Nesse transe, onde toda a relação do homem moderno com seu passado estava
em jogo, Jaspers converteu a sucessão no tempo numa justaposição temporal, de
modo que a proximidade e a distância não mais dependem dos séculos que nos
separam de um filósofo, mas exclusivamente do ponto livremente escolhido a
partir do qual entramos nesse âmbito do espírito, que durará e se expandirá
enquanto houver homens na Terra.
Esse âmbito, onde Jaspers se sente em casa e para o qual nos abriu as vias de
acesso, não reside no além e tampouco é utópico; não é do ontem nem do
amanhã; é do presente e deste mundo. A razão o criou e nele reina a liberdade.

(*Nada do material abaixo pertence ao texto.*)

(** C32: the tunnel's own traffic is pinned to the physical network before it
    is captured: in a successful installation every direct-route exclusion
    and an exception for every captured endpoint address precede the first
    tunnel route, and every configured prefix has its tunnel routes. *)
Theorem endpoints_pinned_first router w tun m failed :
  setup router (RouteManager_new w tun) = (m, Ok tt, failed) ->
  exists pinned tuns, installed m = pinned ++ tuns /\
    (forall r, r ∈ pinned -> kind r <> Tun) /\ (forall r, r ∈ tuns -> kind r = Tun) /\
    (forall x, x ∈ excluded_routes router -> (ExcludedPrefix, net_to_string (ex_prefix x)) ∈ shape <$> pinned) /\
    (forall rt ip, rt ∈ routes router -> captured router (route_peer rt) ip ->
       (EndpointException, ip_to_string (V4 ip)) ∈ shape <$> pinned) /\
    (forall rt s, rt ∈ routes router -> s ∈ route_specs rt -> (Tun, s) ∈ shape <$> tuns).
Proof.
  intros E. unfold setup in E. pose proof (setup_inner_spec router w tun) as H.
  destruct (setup_inner router (RouteManager_new w tun)) as [m1 r1]. destruct H as (_ & _ & H3).
  destruct r1 as [[]|e|]; [|by destruct (cleanup_routes _ _) as [? [?|?|]]|done].
  injection E as <- <-. specialize (H3 eq_refl). unfold planned in H3. rewrite app_assoc in H3.
  apply fmap_app_inv in H3 as (pinned & tuns & Hp & Ht & ->). exists pinned, tuns. rewrite <- Hp, <- Ht.
  assert (Hkind : forall r l, r ∈ l -> shape r ∈ shape <$> l) by (intros; by apply list_elem_of_fmap_2).
  split_and!; [done|..].
  - intros r Hr%Hkind. rewrite <- Hp in Hr.
    apply elem_of_app in Hr as [(x & Hx & _)%list_elem_of_fmap|(p & Hx & _)%list_elem_of_fmap]; injection Hx; congruence.
  - intros r Hr%Hkind. rewrite <- Ht in Hr. apply list_elem_of_fmap in Hr as (s & Hs & _). by injection Hs.
  - intros x Hx. apply elem_of_app. left. unfold planned_exclusions.
    apply (list_elem_of_fmap_2 (fun x => (ExcludedPrefix, net_to_string x)) _ (ex_prefix x)).
    assert (Hd : forall seen xs, x ∈ xs -> ex_prefix x ∈ seen \/ ex_prefix x ∈ distinct_prefixes seen xs).
    { intros seen xs. revert seen. induction xs as [|y xs IH]; intros seen Hin; [by apply not_elem_of_nil in Hin|].
      cbn [distinct_prefixes]. case_bool_decide as Hy; apply elem_of_cons in Hin as [->|Hin].
      - by left.
      - by apply IH.
      - right. by left.
      - destruct (IH (ex_prefix y :: seen) Hin) as [[->|Hs]%elem_of_cons|Hs]; [right; by left|by left|right; by right]. }
    by destruct (Hd [] _ Hx) as [?%not_elem_of_nil|Hd'].
  - intros rt ip Hrt Hc. apply elem_of_app. right. unfold planned_exceptions, endpoint_exception_peers.
    destruct (exception_loop_spec router [] (routes router)) as (_ & _ & Hex).
    destruct (Hex rt ip Hrt Hc) as [?%not_elem_of_nil|(p & Hpin & Hcp & _)]; [done|].
    rewrite <- Hcp. by apply (list_elem_of_fmap_2 (fun p => (EndpointException, ip_to_string (sa_ip (endpoint p))))).
  - intros rt s Hrt Hs. apply list_elem_of_fmap_2, list_elem_of_In, in_concat. exists (route_specs rt).
    split; apply list_elem_of_In; [by apply list_elem_of_fmap_2|done].
Qed.

(** Two planned routes to one destination make the installation fail. *)
Lemma conflicting_plan_fails router w tun m r failed :
  setup router (RouteManager_new w tun) = (m, r, failed) ->
  ~ NoDup ((fun x => key_of x.2) <$> planned router) -> is_ok r = false.
Proof.
  intros E Hn. unfold setup in E. pose proof (setup_inner_spec router w tun) as H.
  destruct (setup_inner router (RouteManager_new w tun)) as [m1 r1]. destruct H as ([H1 _ _ _] & _ & H3).
  destruct r1 as [[]|e|].
  - exfalso. apply Hn. rewrite <- (H3 eq_refl), <- list_fmap_compose. exact H1.
  - destruct (cleanup_routes _ _) as [? [?|?|]]; by injection E as _ <- _.
  - by injection E as _ <- _.
Qed.
End Properties.

(** ** Witnesses *)

(** An [ip] command over a map by destination; the device ["bad"] is refused,
    and ["via"]/["dev"] values must be words. *)
Definition is_word (s : string) : bool :=
  forallb (fun c => (33 <=? Std.code c) && (Std.code c <=? 126)) (chars_of s)
  && negb (bool_decide (chars_of s = [])) && negb (bool_decide (s = "dev"%string)).

Lemma is_word_spec s : is_word s = true -> word s.
Proof.
  unfold is_word. intros [[H1 H2]%andb_prop H3]%andb_prop. apply negb_true_iff, bool_decide_eq_false in H2, H3.
  split_and!; [by apply code_range_check|done|done].
Qed.

Definition done_with (text : string) : outcome Transport.io_error Output :=
  Ok {| exit_code := Some 0; status_text := "exit status: 0"; stdout := text; stderr := "" |}.
Definition refused : outcome Transport.io_error Output :=
  Ok {| exit_code := Some 2; status_text := "exit status: 2"; stdout := ""; stderr := "RTNETLINK answers: File exists" |}.

Definition ref_add (p : string) (e : option string * string) (w : gmap string (option string * string)) :=
  if is_word e.2 && match e.1 with Some g => is_word g | None => true end && is_word p
     && negb (bool_decide (e.2 = "bad"%string)) && bool_decide (w !! p = None)
  then (<[p := e]> w, done_with "") else (w, refused).

Definition ref_exec (program : string) (args : list string) (w : gmap string (option string * string)) :=
  match args with
  | ["route"; "add"; p; "via"; g; "dev"; d] => ref_add p (Some g, d) w
  | ["route"; "add"; p; "dev"; d] => ref_add p (None, d) w
  | ["route"; "del"; p; "dev"; d] => if bool_decide (snd <$> w !! p = Some d) then (delete p w, done_with "") else (w, refused)
  | ["route"; "del"; p] => if bool_decide (w !! p = None) then (w, refused) else (delete p w, done_with "")
  | ["route"; "show"; p] =>
      match w !! p with
      | None => (w, done_with "")
      | Some e => if is_word e.2 && match e.1 with Some g => is_word g | None => true end && is_word p
                  then (w, done_with (of_chars (shown p e [] ++ [LF]))) else (w, refused)
      end
  | ["route"; "get"; a] => (w, done_with (of_chars (shown "0.0.0.0" (Some "192.0.2.1"%string, "eth0"%string) [] ++ [LF])))
  | _ => (w, refused)
  end%string.

Definition ref_ip : Os := {|
  World := gmap string (option string * string); exec := ref_exec; read_file _ _ := Err (IoError NotFound "") |}.
Definition ref_table : RouteTable (OS := ref_ip) := @Build_RouteTable ref_ip string _ _ (fun s => s) (fun w => w).

Lemma ref_add_effect p e w : match ref_add p e w with
  | (w', Ok o) => if success o then w !! p = None /\ w' = <[p := e]> w else w' = w
  | _ => False end.
Proof.
  unfold ref_add. destruct (_ && _)%bool eqn:E; [|done]. apply andb_prop in E as [_ E]. by apply bool_decide_eq_true in E.
Qed.

Lemma ref_ip_laws : IpLaws ref_table.
Proof.
  split; intros; unfold ip_effect; cbn -[ref_add shown is_word success].
  - pose proof (ref_add_effect p (Some g, d) w) as H. by destruct (ref_add _ _ _) as [w' [o| |]].
  - pose proof (ref_add_effect p (None, d) w) as H. by destruct (ref_add _ _ _) as [w' [o| |]].
  - by case_bool_decide.
  - by case_bool_decide.
  - destruct ((w : gmap string (option string * string)) !! p) as [e|] eqn:E.
    + destruct (_ && _)%bool eqn:Ew; [|done].
      apply andb_prop in Ew as [[H1 H2]%andb_prop H3]. cbn -[shown is_word]. split; [done|]. exists p, [].
      split_and!; [by apply is_word_spec|by apply is_word_spec| |apply Forall_nil_2|done].
      intros g Hg. rewrite Hg in H2. by apply is_word_spec.
    + cbn. done.
  - done.
Qed.

Definition ref_net_display : NetDisplay (IN := ref_ipnet) :=
  @Build_NetDisplay ref_ipnet (fun n : Z * Z => of_chars (fmt_ipv4 n.1 ++ "/"%char :: fmt_dec n.2)).

#[local] Existing Instances ref_ipnet ref_net_display ref_resolver ref_ip ref_table ref_ip_laws.

#[local] Existing Instance Linux.linux_routes.
Definition no_routes : World (Os := ref_ip) := (∅ : gmap string (option string * string)).
Definition wit_setup (tun : string) := setup (OS := ref_ip) wit_router (RouteManager_new no_routes tun).

(** The routes of [wit_router]: the exclusion and the endpoints, then the tunnel routes; on a
    refused device nothing remains. *)
Example setup_runs :
  spec <$> installed (wit_setup "utun10").1.1
    = ["10.0.0.1/32"; "10.0.0.10"; "192.0.2.1"; "10.0.0.0/24"; "10.0.0.0/8"; "0.0.0.0/1"; "128.0.0.0/1"]%string /\
  size (world (wit_setup "utun10").1.1 : gmap string (option string * string)) = 7%nat /\
  is_ok (wit_setup "bad").1.2 = false /\
  (world (wit_setup "bad").1.1 : gmap string (option string * string)) = ∅.
Proof. split_and!; vm_compute; reflexivity. Qed.

Lemma wit_setup_eq tun : wit_setup tun = ((wit_setup tun).1.1, (wit_setup tun).1.2, (wit_setup tun).2).
Proof. by destruct (wit_setup tun) as [[m r] f]. Qed.

Lemma setup_all_or_nothing_witness :
  installed (wit_setup "bad").1.1 = [] /\
  forall k, k ∉ rkey <$> (wit_setup "bad").2 -> table (world (wit_setup "bad").1.1) !! k = table no_routes !! k.
Proof.
  destruct (setup_all_or_nothing wit_router no_routes "bad" _ _ _ (wit_setup_eq "bad")) as (_ & _ & H).
  assert (E : is_ok (wit_setup "bad").1.2 = false) by (vm_compute; reflexivity).
  destruct ((wit_setup "bad").1.2) as [[]|e|]; [discriminate E|exact H|exact H].
Defined.

Lemma wit_setup_ok : wit_setup "utun10" = ((wit_setup "utun10").1.1, Ok tt, (wit_setup "utun10").2).
Proof. vm_compute. reflexivity. Qed.

Lemma setup_cleanup_round_trip_witness :
  exists m' failed, cleanup (wit_setup "utun10").1.1 = (m', Ok failed).
Proof.
  destruct (setup_cleanup_round_trip wit_router no_routes "utun10" _ _ wit_setup_ok) as (m' & failed & H & _).
  exists m', failed. exact H.
Defined.

Lemma endpoints_pinned_first_witness :
  exists pinned tuns, installed (wit_setup "utun10").1.1 = pinned ++ tuns /\ (forall r, r ∈ tuns -> kind r = Tun).
Proof.
  destruct (endpoints_pinned_first wit_router no_routes "utun10" _ _ wit_setup_ok) as (pinned & tuns & H1 & _ & H2 & _).
  exists pinned, tuns. split; [exact H1|exact H2].
Defined.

Não é algo que se situe e se organize; ele estende-se a todos os países do mundo
e a todos os seus passados. E, embora seja mundano, é invisível. É o âmbito da
humanitas, ao qual todos podem vir a partir de suas origens pessoais. Os que
nele se introduzem reconhecem-se mutuamente, pois então são “como centelhas,
brilhando num fulgor mais luminoso, apagando-se até a invisibilidade,
alternando-se em movimento constante. As centelhas se vêem umas às outras, e
cada uma fulgura com mais brilho pois vê as outras” e pode esperar que elas a
vejam.
Falo aqui em nome daqueles que Jaspers outrora conduziu a esse âmbito.
Adalbert Stifter expressou de modo mais belo do que eu conseguiria o que
estava então em seus corações: “Agora brotou o assombro para o homem, e dele
se elevou um grande louvor”.
1 Discurso pronunciado por ocasião da entrega do Prêmio da Paz da Classe Livreira Alemã a Karl
Jaspers.
2 De Oratore, i, p. 141.
3 O original alemão, Die geistige Situation der Zeit, surgiu em 1931.
4 A publicação política mais importante de Jaspers desde 1958, quando foi escrito esse discurso, é The
future of Germany [O futuro da Alemanha], 1967.